Newburyport Brewing Company is a brewery in Newburyport, Massachusetts.

History 

Newburyport Brewing Company was founded in 2012 by recently arrived area residents Chris Webb and Bill Fisher along with Brewmaster Mike Robinson. The brewery is housed in an 8,330 square foot facility and are the first brewery in the state to just can and keg their beers. Statewide distribution began in March 2013 by the Massachusetts Beverage Alliance, whose network consists of Atlas Distributing Inc., Burke Distributing, Colonial Wholesale Beverage, Commercial Distributing Company and Merrimack Valley Distributing Company.

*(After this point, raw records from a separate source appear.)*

(* ===== verification/WorkQueue.v ===== *)
(** * Controller work queue and dispatcher

    [klights-controllers/src/workqueue.rs] and
    [klights-controllers/src/dispatcher_runtime.rs]: the deduplicating queue
    with delayed retries, and the dispatcher that serialises the reconciles of
    one key.

    The code is concurrent: producers, timers and workers take the locks of the
    queue one at a time.  A state is the contents behind the locks together with
    the tasks that are between two of their locked sections, and a step is one
    locked section.  Which task moves next, which ready key a worker takes, how
    a reconcile ends and whether a timer can be spawned are the choices of the
    [Label]s, so a list of labels is one interleaving. *)

From S2P Require Import Prelude.
Open Scope Z_scope.

(** ** Data *)

Record ReconcileKey := mkReconcileKey {
  rk_api_version : string; rk_kind : string; rk_namespace : option string; rk_name : string
}.

#[export] Instance reconcile_key_eq_dec : EqDecision ReconcileKey.
Proof. solve_decision. Defined.

#[export] Instance reconcile_key_countable : Countable ReconcileKey.
Proof.
  refine (inj_countable'
            (fun k => (rk_api_version k, rk_kind k, rk_namespace k, rk_name k))
            (fun '(a, k, ns, n) => mkReconcileKey a k ns n) _).
  by intros [].
Defined.

Abbreviation Key := ReconcileKey.

Definition controller_kinds : list (string * string) :=
  [("apps/v1", "Deployment"); ("apps/v1", "ReplicaSet"); ("apps/v1", "StatefulSet");
   ("apps/v1", "DaemonSet"); ("batch/v1", "Job"); ("v1", "Service");
   ("v1", "PersistentVolumeClaim"); ("v1", "ReplicationController");
   ("policy/v1", "PodDisruptionBudget"); ("autoscaling/v1", "HorizontalPodAutoscaler");
   ("autoscaling/v2", "HorizontalPodAutoscaler"); ("apiregistration.k8s.io/v1", "APIService");
   ("certificates.k8s.io/v1", "CertificateSigningRequest")].

Definition controller_kind_static (api_version kind : string) : option (string * string) :=
  if decide ((api_version, kind) ∈ controller_kinds) then Some (api_version, kind) else None.

(** Milliseconds; an attempt past the end keeps the last step. *)
Definition backoff_steps_ms : list Z := [250; 500; 1000; 2000; 5000; 10000; 30000].

Definition backoff_for (attempt : Z) : Z :=
  nth (Nat.min (Z.to_nat attempt) (length backoff_steps_ms - 1)) backoff_steps_ms 0.

Definition MAX_RETRY_ATTEMPTS : Z := 7.

(** What is behind the locks. *)
Record Shared := mkShared {
  ready : gset Key;
  delayed_generations : gmap Key Z;
  next_gen : Z;
  retry_count : gmap Key Z;
  in_flight : gset Key;
  pending_followup : gset Key
}.

Definition shared_new : Shared := mkShared ∅ ∅ 1 ∅ ∅ ∅.

Definition fetch_gen (s : Shared) : Shared * Z :=
  (mkShared (ready s) (delayed_generations s) (wrapping_add_u64 (next_gen s) 1) (retry_count s)
     (in_flight s) (pending_followup s), next_gen s).

Definition with_ready (r : gset Key) (s : Shared) : Shared :=
  mkShared r (delayed_generations s) (next_gen s) (retry_count s) (in_flight s) (pending_followup s).
Definition with_gens (g : gmap Key Z) (s : Shared) : Shared :=
  mkShared (ready s) g (next_gen s) (retry_count s) (in_flight s) (pending_followup s).
Definition with_counts (c : gmap Key Z) (s : Shared) : Shared :=
  mkShared (ready s) (delayed_generations s) (next_gen s) c (in_flight s) (pending_followup s).
Definition with_active (i f : gset Key) (s : Shared) : Shared :=
  mkShared (ready s) (delayed_generations s) (next_gen s) (retry_count s) i f.

(** ** Locked sections *)

(** [add]: the first section, then the second. *)
Definition add_ready (k : Key) (s : Shared) : Shared := with_ready ({[k]} ∪ ready s) s.

Definition add_generation (k : Key) (s : Shared) : Shared :=
  let '(s, g) := fetch_gen s in with_gens (<[k := g]> (delayed_generations s)) s.

Definition add_batch (keys : list Key) (s : Shared) : Shared :=
  fold_left (fun s k => add_generation k (add_ready k s)) keys s.

Definition add_after_insert (k : Key) (g : Z) (s : Shared) : Shared :=
  with_gens (<[k := g]> (delayed_generations s)) s.

(** The timer body: [true] when it goes on to [add]. *)
Definition timer_fire (k : Key) (g : Z) (s : Shared) : Shared * bool :=
  if decide (delayed_generations s !! k = Some g)
  then (with_gens (delete k (delayed_generations s)) s, true) else (s, false).

Definition take (k : Key) (s : Shared) : Shared := with_ready (ready s ∖ {[k]}) s.

Definition record_success (k : Key) (s : Shared) : Shared := with_counts (delete k (retry_count s)) s.

(** The section of [requeue_with_backoff]: the delay to wait, or [None] when the
    key is dropped. *)
Definition requeue_with_backoff (k : Key) (s : Shared) : Shared * option Z :=
  let attempt := unwrap_or 0 (retry_count s !! k) in
  if MAX_RETRY_ATTEMPTS <=? attempt then (with_counts (delete k (retry_count s)) s, None)
  else (with_counts (<[k := attempt + 1]> (retry_count s)) s, Some (backoff_for attempt)).

Definition begin_key_dispatch (k : Key) (s : Shared) : Shared * bool :=
  if decide (k ∈ in_flight s)
  then (with_active (in_flight s) ({[k]} ∪ pending_followup s) s, false)
  else (with_active ({[k]} ∪ in_flight s) (pending_followup s) s, true).

(** [true] when the key is to be added again. *)
Definition finish_key_dispatch (k : Key) (s : Shared) : Shared * bool :=
  (with_active (in_flight s ∖ {[k]}) (pending_followup s ∖ {[k]}) s,
   bool_decide (k ∈ pending_followup s)).

(** ** Tasks and interleavings *)

Inductive Task :=
| Adding (k : Key)                    (* in [add], before the generation is bumped *)
| Readding (k : Key)                  (* about to call [add]: a timer that hit, or a follow-up *)
| AfterFetched (k : Key) (g : Z)      (* in a producer's [add_after], holding its generation *)
| Timer (k : Key) (g : Z)             (* a spawned delay *)
| Taken (k : Key)                     (* a worker that has taken a key *)
| Waiting (k : Key)                   (* in [wait_for_key_dispatch_slot] *)
| Dispatching (k : Key)               (* in the reconcile *)
| Backoff (k : Key)                   (* after a failure, about to call [add_after] *)
| BackoffFetched (k : Key) (g : Z)    (* the same, holding its generation *)
| Finishing (k : Key).                (* about to call [finish_key_dispatch] *)

(** [owed] is not in the code: the keys made ready since their last dispatch
    began. *)
Record World := mkWorld { shared : Shared; tasks : list Task; owed : gset Key }.

Definition world_new : World := mkWorld shared_new [] ∅.

Inductive Label :=
| LAdd (k : Key)
| LAddBatch (keys : list Key)
| LAddAfter (k : Key)
| LTake (k : Key)
| LWait (k : Key)
| LTask (i : nat) (choice : bool).

(** One task moves: the contents it leaves, the tasks that take its place, and
    the keys owed.  [choice] is the result of the reconcile, or whether the
    supervisor accepts the timer. *)
Definition advance (t : Task) (choice : bool) (s : Shared) (o : gset Key)
  : option (Shared * list Task * gset Key) :=
  match t with
  | Adding k => Some (add_generation k s, [], o)
  | Readding k => Some (add_ready k s, [Adding k], {[k]} ∪ o)
  | AfterFetched k g => Some (add_after_insert k g s, if choice then [Timer k g] else [], o)
  | Timer k g =>
      let '(s, hit) := timer_fire k g s in Some (s, if hit then [Readding k] else [], o)
  | Taken k =>
      let '(s, started) := begin_key_dispatch k s in
      Some (s, if started then [Dispatching k] else [], if started then o ∖ {[k]} else o)
  | Waiting k =>
      if decide (k ∈ in_flight s) then None
      else Some (with_active ({[k]} ∪ in_flight s) (pending_followup s) s, [Dispatching k], o ∖ {[k]})
  | Dispatching k =>
      if choice then Some (record_success k s, [Finishing k], o)
      else let '(s, delay) := requeue_with_backoff k s in
           Some (s, match delay with Some _ => [Backoff k] | None => [Finishing k] end, o)
  | Backoff k => let '(s, g) := fetch_gen s in Some (s, [BackoffFetched k g], o)
  | BackoffFetched k g =>
      Some (add_after_insert k g s, if choice then [Finishing k; Timer k g] else [Finishing k], o)
  | Finishing k =>
      let '(s, again) := finish_key_dispatch k s in Some (s, if again then [Readding k] else [], o)
  end.

Definition exec (l : Label) (w : World) : option World :=
  match l with
  | LAdd k => Some (mkWorld (add_ready k (shared w)) (Adding k :: tasks w) ({[k]} ∪ owed w))
  | LAddBatch keys => Some (mkWorld (add_batch keys (shared w)) (tasks w) (list_to_set keys ∪ owed w))
  | LAddAfter k => let '(s, g) := fetch_gen (shared w) in
                   Some (mkWorld s (AfterFetched k g :: tasks w) (owed w))
  | LTake k => if decide (k ∈ ready (shared w))
               then Some (mkWorld (take k (shared w)) (Taken k :: tasks w) (owed w)) else None
  | LWait k => Some (mkWorld (shared w) (Waiting k :: tasks w) (owed w))
  | LTask i choice =>
      t ← tasks w !! i;
      '(s, ts, o) ← advance t choice (shared w) (owed w);
      Some (mkWorld s (ts ++ delete i (tasks w)) o)
  end.

Fixpoint run (ls : list Label) (w : World) : option World :=
  match ls with
  | [] => Some w
  | l :: ls' => w' ← exec l w; run ls' w'
  end.

(** ** Serialisation and no lost key *)

(** The tasks inside the reconcile of a key. *)
Definition active_key (t : Task) : option Key :=
  match t with
  | Dispatching k | Backoff k | BackoffFetched k _ | Finishing k => Some k
  | _ => None
  end.

(** The tasks that still have to hand a key to a reconcile. *)
Definition carried_key (t : Task) : option Key :=
  match t with Taken k | Readding k => Some k | _ => None end.

Record world_inv (w : World) : Prop := {
  inv_serial : NoDup (omap active_key (tasks w));
  inv_in_flight : forall k, k ∈ in_flight (shared w) <-> k ∈ omap active_key (tasks w);
  inv_followup : pending_followup (shared w) ⊆ in_flight (shared w);
  inv_owed : forall k, k ∈ owed w ->
    k ∈ ready (shared w) \/ k ∈ pending_followup (shared w) \/ k ∈ omap carried_key (tasks w)
}.

Lemma add_batch_spec keys s :
  ready (add_batch keys s) = list_to_set keys ∪ ready s
  /\ in_flight (add_batch keys s) = in_flight s
  /\ pending_followup (add_batch keys s) = pending_followup s.
Proof.
  revert s. induction keys as [|k keys IH]; intros s; [cbn; split_and!; set_solver|].
  destruct (IH (add_generation k (add_ready k s))) as (H1 & H2 & H3).
  unfold add_batch in *. cbn [fold_left]. rewrite H1, H2, H3. cbn. split_and!; set_solver.
Qed.

(** The tasks with the moving one in front. *)
Lemma tasks_split i ts (t : Task) : ts !! i = Some t -> ts ≡ₚ t :: delete i ts.
Proof. apply delete_Permutation. Qed.

Lemma inv_perm s ts ts' o : ts ≡ₚ ts' -> world_inv (mkWorld s ts o) -> world_inv (mkWorld s ts' o).
Proof.
  intros Hp [H1 H2 H3 H4]. split; cbn in *.
  - by rewrite <-Hp.
  - intros k. by rewrite <-Hp.
  - done.
  - intros k Hk. rewrite <-Hp. auto.
Qed.

Ltac inv_cases :=
  repeat match goal with
         | |- NoDup (_ :: _) => apply NoDup_cons; split
         | H : NoDup (_ :: _) |- _ => apply NoDup_cons in H as [? ?]
         end; try done.

Lemma advance_inv t c s o s' new o' rest :
  world_inv (mkWorld s (t :: rest) o) -> advance t c s o = Some (s', new, o') ->
  world_inv (mkWorld s' (new ++ rest) o').
Proof.
  intros [H1 H2 H3 H4] E. cbn [shared tasks owed] in *.
  destruct t; cbn [advance] in E; unfold timer_fire, begin_key_dispatch, requeue_with_backoff,
    finish_key_dispatch, fetch_gen in E; repeat case_match; simplify_eq.
  all: csimpl in *; split; csimpl; inv_cases.
  all: try (intros k'; specialize (H2 k'); specialize (H4 k')).
  all: rewrite ?bool_decide_eq_true, ?bool_decide_eq_false in *.
  all: try set_solver.
Qed.

Lemma exec_inv l w w' : world_inv w -> exec l w = Some w' -> world_inv w'.
Proof.
  intros Hinv E. destruct w as [s ts o]. destruct l; cbn [exec] in E.
  6: { destruct (tasks _ !! i) as [t|] eqn:Ht; [|done]. cbn in E, Ht.
       destruct (advance t choice s o) as [[[s' new] o']|] eqn:Ea; [|done]. cbn in E. simplify_eq.
       eapply advance_inv; [|exact Ea]. eapply inv_perm; [|exact Hinv]. by apply tasks_split. }
  all: destruct Hinv as [H1 H2 H3 H4]; cbn in *; repeat case_match; simplify_eq; split; csimpl; try done.
  all: try match goal with |- context [add_batch ?ks ?s] =>
         destruct (add_batch_spec ks s) as (B1 & B2 & B3); rewrite ?B1, ?B2, ?B3; try done end.
  all: intros k' Hk; specialize (H4 k'); clear H1 H2 H3.
  - set_solver.
  - clear B1 B2 B3. set_solver.
  - clear H. destruct (decide (k' = k)) as [->|]; set_solver.
Qed.

Lemma run_inv ls w w' : world_inv w -> run ls w = Some w' -> world_inv w'.
Proof.
  revert w. induction ls as [|l ls IH]; intros w Hw E; cbn in E; [by simplify_eq|].
  destruct (exec l w) eqn:El; [|done]. eauto using exec_inv.
Qed.

Lemma world_new_inv : world_inv world_new.
Proof. split; cbn; [apply NoDup_nil_2 | set_solver..]. Qed.

(** C37. Over every interleaving of producers, timers and workers, no two
    reconciles of one key run at the same time, and the keys marked in flight
    are exactly those being reconciled. *)
Theorem reconciles_serialised ls w :
  run ls world_new = Some w ->
  NoDup (omap active_key (tasks w))
  /\ (forall k, k ∈ in_flight (shared w) <-> k ∈ omap active_key (tasks w)).
Proof. intros E. by destruct (run_inv _ _ _ world_new_inv E). Qed.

In March 2014 the brewery was noted as being among the country's fastest growing breweries with over 5000 barrels produced. In May 2014 the brewery invested in new equipment to increase production to 15,000 barrels.

Products 

Three beer styles in cans are offered: Newburyport Pale Ale ("The Flagship"), Green Head IPA ("The Beer That Bites You Back"), Plum Island Belgian White ("Belgian Style Ale"), Melt Away Session IPA ("Serve Cold. Melt Away"), and the newest offering, Das Kölsch ("Here's To Discovery"). Other styles such as Joppa Stout and limited editions such as Yankee Red are available on draught at the brewery's tap room and at bars throughout Massachusetts and New Hampshire.

The Brewery 

Newburyport Brewing Company hosts live music on Thursday, Friday and Saturday nights in its taproom.  The brewery's founders play in a seven-piece funk band in Newburyport named Das Pintos.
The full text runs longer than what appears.